» Exercise brief: Each record that follows should be reproduced in full, character for character.

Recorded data
--------

Definition isActive (currentPath path : string) : bool :=
  (currentPath === path) || startsWith currentPath (path +:+ "/").

(** The paths the frame links to: the menu, the profile in its footer, and
    the bell of the top bar. *)
Definition menu (role : UserRole) : list string := map path (concat (map items (roleNavGroups role))).
Definition topbar_links (role : UserRole) : list string := match role with viewer => [] | _ => ["/alerts"] end.
Definition links (role : UserRole) : list string := menu role ++ "/profile" :: topbar_links role.

(** Who the frame is for: the user, or what the page passed. *)
Definition effectiveRole (user : option AuthUser) (userRole : option UserRole) : UserRole :=
  match user with Some u => role u | None => userRole ?? viewer end.
Definition effectiveEmail (user : option AuthUser) (userRole : option UserRole) : string :=
  match user with
  | Some u => email u
  | None => match effectiveRole user userRole with
            | admin => "admin@quoodle.io" | operator => "ops.team@quoodle.io" | viewer => "viewer@quoodle.io" end
  end.
Definition effectiveName (user : option AuthUser) (userRole : option UserRole) : string :=
  match user with Some u => name u | None => roleLabels (effectiveRole user userRole) end.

--------

» Exercise output:
Definition isActive (currentPath path : string) : bool :=
  (currentPath === path) || startsWith currentPath (path +:+ "/").

(** The paths the frame links to: the menu, the profile in its footer, and
    the bell of the top bar. *)
Definition menu (role : UserRole) : list string := map path (concat (map items (roleNavGroups role))).
Definition topbar_links (role : UserRole) : list string := match role with viewer => [] | _ => ["/alerts"] end.
Definition links (role : UserRole) : list string := menu role ++ "/profile" :: topbar_links role.

(** Who the frame is for: the user, or what the page passed. *)
Definition effectiveRole (user : option AuthUser) (userRole : option UserRole) : UserRole :=
  match user with Some u => role u | None => userRole ?? viewer end.
Definition effectiveEmail (user : option AuthUser) (userRole : option UserRole) : string :=
  match user with
  | Some u => email u
  | None => match effectiveRole user userRole with
            | admin => "admin@quoodle.io" | operator => "ops.team@quoodle.io" | viewer => "viewer@quoodle.io" end
  end.
Definition effectiveName (user : option AuthUser) (userRole : option UserRole) : string :=
  match user with Some u => name u | None => roleLabels (effectiveRole user userRole) end.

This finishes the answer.